-- Activity --
Extract every line below that contains the word "unit".

-- Source information --
= Beginning of Section =
(* ===== verification/Vmm.v ===== *)
(** * Virtual memory manager: four-level page tables
      (src/vmm.c, include/vmm.h; allocator callbacks of kernel/core/kmain.c)

    Physical memory maps the address of a frame to its 512 entries; a pointer to
    a table is the frame's physical address.  The frame allocator is an
    interface, which the physical memory manager discharges. *)

From Stdlib Require Import ZArith Lia.
From stdpp Require Import base list numbers option gmap.
From S2P Require Import Prelude Pmm.

Local Open Scope Z_scope.
Local Open Scope cm_scope.

Definition VMM_PAGE_SIZE : Z := 4096.
Definition VMM_ENTRIES_PER_TABLE : Z := 512.
Definition VMM_INVALID_PHYS : Z := UINT64_MAX.
Definition VMM_PTE_PRESENT : Z := Z.shiftl 1 0.
Definition VMM_PTE_WRITABLE : Z := Z.shiftl 1 1.
Definition VMM_PTE_USER : Z := Z.shiftl 1 2.
Definition VMM_PTE_WRITE_THROUGH : Z := Z.shiftl 1 3.
Definition VMM_PTE_CACHE_DISABLE : Z := Z.shiftl 1 4.
Definition VMM_PTE_HUGE : Z := Z.shiftl 1 7.
Definition VMM_PTE_GLOBAL : Z := Z.shiftl 1 8.
Definition VMM_PTE_NO_EXECUTE : Z := Z.shiftl 1 63.
Definition VMM_PTE_ADDR_MASK : Z := 0x000FFFFFFFFFF000.
Definition VMM_ERR_INVAL : Z := -1.
Definition VMM_ERR_NOMEM : Z := -2.
Definition VMM_ERR_EXISTS : Z := -3.
Definition VMM_ERR_NOT_FOUND : Z := -4.

Definition vmm_is_aligned_4k (value : Z) : bool := Z.land value (VMM_PAGE_SIZE - 1) =? 0.

Definition vmm_is_canonical (vaddr : Z) : bool :=
  let sign := Z.land (Z.shiftr vaddr 47) 1 in
  let upper := Z.shiftr vaddr 48 in
  if negb (sign =? 0) then upper =? 0xFFFF else upper =? 0.

Definition idx_pml4 (vaddr : Z) : Z := Z.land (Z.shiftr vaddr 39) 0x1FF.
Definition idx_pdpt (vaddr : Z) : Z := Z.land (Z.shiftr vaddr 30) 0x1FF.
Definition idx_pd (vaddr : Z) : Z := Z.land (Z.shiftr vaddr 21) 0x1FF.
Definition idx_pt (vaddr : Z) : Z := Z.land (Z.shiftr vaddr 12) 0x1FF.

Section vmm.
Context {C : Type}.

(** [struct vmm_space]; [phys_to_virt] tells whether the frame has a virtual
    address (a NULL result otherwise), the context is part of the machine. *)
Record vmm_space := mk_space {
  root_paddr : Z;
  alloc_frame : ptr (C → Z * C);
  free_frame : ptr (C → Z → C);
  phys_to_virt : ptr (Z → bool)
}.

Record vmm_mapping := mk_mapping {
  map_vaddr : Z;
  map_paddr : Z;
  map_flags : Z
}.

(** Memory, the allocator's context and the pages invalidated in the TLB. *)
Record machine := mk_machine {
  v_mem : gmap Z (list Z);
  v_ctx : C;
  v_invlpg : list Z
}.

Implicit Types space : ptr vmm_space.

Definition read_entry (t i : Z) : M machine Z :=
  let* s := deref in
  match v_mem s !! t ≫= (λ tab, tab !! Z.to_nat i) with Some e => ret e | None => ub end.

Definition write_entry (t i e : Z) : M machine unit :=
  let* s := deref in
  match v_mem s !! t with
  | Some tab =>
      if decide (Z.to_nat i < length tab)%nat
      then store (mk_machine (<[t := <[Z.to_nat i := e]> tab]> (v_mem s)) (v_ctx s) (v_invlpg s))
      else ub
  | None => ub
  end.

Definition vmm_zero_page (t : Z) : M machine unit :=
  let* s := deref in
  match v_mem s !! t with
  | Some _ =>
      store (mk_machine (<[t := replicate (Z.to_nat VMM_ENTRIES_PER_TABLE) 0]> (v_mem s))
               (v_ctx s) (v_invlpg s))
  | None => ub
  end.

(** The result is the table's pointer, [None] for NULL. *)
Definition table_from_phys space (paddr : Z) : option Z :=
  match space with
  | None => None
  | Some sp =>
      match phys_to_virt sp with
      | None => None
      | Some f => if negb (vmm_is_aligned_4k paddr) then None
                  else if f paddr then Some paddr else None
      end
  end.

Definition or_inval (t : option Z) : M machine Z :=
  match t with Some t => ret t | None => fail VMM_ERR_INVAL end.

(** Calls through the function pointers. *)
Definition call_alloc (f : C → Z * C) : M machine Z :=
  let* s := deref in
  let '(a, c) := f (v_ctx s) in
  store (mk_machine (v_mem s) c (v_invlpg s)) ;; ret a.

Definition call_free (f : C → Z → C) (a : Z) : M machine unit :=
  let* s := deref in
  store (mk_machine (v_mem s) (f (v_ctx s) a) (v_invlpg s)).

Definition get_or_alloc_next_table (sp : vmm_space) (table index : Z) : M machine Z :=
  let* entry := read_entry table index in
  if negb (Z.land entry VMM_PTE_PRESENT =? 0) then
    fail_if (negb (Z.land entry VMM_PTE_HUGE =? 0)) VMM_ERR_EXISTS ;;
    or_inval (table_from_phys (Some sp) (Z.land entry VMM_PTE_ADDR_MASK))
  else
    match alloc_frame sp with
    | None => fail VMM_ERR_NOMEM
    | Some f =>
        let* new_paddr := call_alloc f in
        fail_if ((new_paddr =? VMM_INVALID_PHYS) || negb (vmm_is_aligned_4k new_paddr)) VMM_ERR_NOMEM ;;
        match table_from_phys (Some sp) new_paddr with
        | None =>
            match free_frame sp with
            | Some g => call_free g new_paddr ;; fail VMM_ERR_INVAL
            | None => fail VMM_ERR_INVAL
            end
        | Some new_table =>
            vmm_zero_page new_table ;;
            write_entry table index
              (Z.lor (Z.lor (Z.land new_paddr VMM_PTE_ADDR_MASK) VMM_PTE_PRESENT) VMM_PTE_WRITABLE) ;;
            ret new_table
        end
    end.

Definition vmm_space_init space (root : Z) (alloc : ptr (C → Z * C)) (free : ptr (C → Z → C))
    (p2v : ptr (Z → bool)) : res vmm_space :=
  match space, p2v with
  | Some _, Some _ =>
      if negb (vmm_is_aligned_4k root) then Err VMM_ERR_INVAL
      else Ok (mk_space root alloc free p2v)
  | _, _ => Err VMM_ERR_INVAL
  end.

Definition allowed_flags : Z :=
  Z.lor (Z.lor (Z.lor (Z.lor (Z.lor VMM_PTE_WRITABLE VMM_PTE_USER) VMM_PTE_WRITE_THROUGH)
    VMM_PTE_CACHE_DISABLE) VMM_PTE_GLOBAL) VMM_PTE_NO_EXECUTE.

Definition leaf_entry (paddr flags : Z) : Z :=
  Z.lor (Z.lor (Z.land paddr VMM_PTE_ADDR_MASK) VMM_PTE_PRESENT) (Z.land flags allowed_flags).

Definition vmm_map_page space (vaddr paddr flags : Z) : M machine unit :=
  match space with
  | None => fail VMM_ERR_INVAL
  | Some sp =>
      fail_if (negb (vmm_is_canonical vaddr) || negb (vmm_is_aligned_4k vaddr)
        || negb (vmm_is_aligned_4k paddr)) VMM_ERR_INVAL ;;
      let* pml4 := or_inval (table_from_phys space (root_paddr sp)) in
      let* pdpt := get_or_alloc_next_table sp pml4 (idx_pml4 vaddr) in
      let* pd := get_or_alloc_next_table sp pdpt (idx_pdpt vaddr) in
      let* pt := get_or_alloc_next_table sp pd (idx_pd vaddr) in
      let* e := read_entry pt (idx_pt vaddr) in
      fail_if (negb (Z.land e VMM_PTE_PRESENT =? 0)) VMM_ERR_EXISTS ;;
      write_entry pt (idx_pt vaddr) (leaf_entry paddr flags)
  end.

(** One level of the walk of query and unmap. *)
Definition walk_level (sp : vmm_space) (table index : Z) : M machine Z :=
  let* e := read_entry table index in
  fail_if ((Z.land e VMM_PTE_PRESENT =? 0) || negb (Z.land e VMM_PTE_HUGE =? 0)) VMM_ERR_NOT_FOUND ;;
  or_inval (table_from_phys (Some sp) (Z.land e VMM_PTE_ADDR_MASK)).

Definition walk_to_pt (sp : vmm_space) (vaddr : Z) : M machine Z :=
  let* pml4 := or_inval (table_from_phys (Some sp) (root_paddr sp)) in
  let* pdpt := walk_level sp pml4 (idx_pml4 vaddr) in
  let* pd := walk_level sp pdpt (idx_pdpt vaddr) in
  walk_level sp pd (idx_pd vaddr).

Definition vmm_query_page space (vaddr : Z) (out : ptr vmm_mapping) : M machine vmm_mapping :=
  match space, out with
  | Some sp, Some _ =>
      fail_if (negb (vmm_is_canonical vaddr) || negb (vmm_is_aligned_4k vaddr)) VMM_ERR_INVAL ;;
      let* pt := walk_to_pt sp vaddr in
      let* e := read_entry pt (idx_pt vaddr) in
      fail_if (Z.land e VMM_PTE_PRESENT =? 0) VMM_ERR_NOT_FOUND ;;
      ret (mk_mapping vaddr (Z.land e VMM_PTE_ADDR_MASK) (Z.land e (wnot 64 VMM_PTE_ADDR_MASK)))
  | _, _ => fail VMM_ERR_INVAL
  end.

Definition vmm_invalidate_page (vaddr : Z) : M machine unit :=
  let* s := deref in store (mk_machine (v_mem s) (v_ctx s) (v_invlpg s ++ [vaddr])).

Definition vmm_unmap_page space (vaddr : Z) : M machine unit :=
  match space with
  | None => fail VMM_ERR_INVAL
  | Some sp =>
      fail_if (negb (vmm_is_canonical vaddr) || negb (vmm_is_aligned_4k vaddr)) VMM_ERR_INVAL ;;
      let* pt := walk_to_pt sp vaddr in
      let* e := read_entry pt (idx_pt vaddr) in
      fail_if (Z.land e VMM_PTE_PRESENT =? 0) VMM_ERR_NOT_FOUND ;;
      write_entry pt (idx_pt vaddr) 0 ;;
      vmm_invalidate_page vaddr
  end.

End vmm.
Arguments vmm_space : clear implicits.
Arguments machine : clear implicits.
= End of Section =
-- Response to the exercise --
Definition write_entry (t i e : Z) : M machine unit :=
Definition vmm_zero_page (t : Z) : M machine unit :=
Definition call_free (f : C → Z → C) (a : Z) : M machine unit :=
Definition vmm_map_page space (vaddr paddr flags : Z) : M machine unit :=
Definition vmm_invalidate_page (vaddr : Z) : M machine unit :=
Definition vmm_unmap_page space (vaddr : Z) : M machine unit :=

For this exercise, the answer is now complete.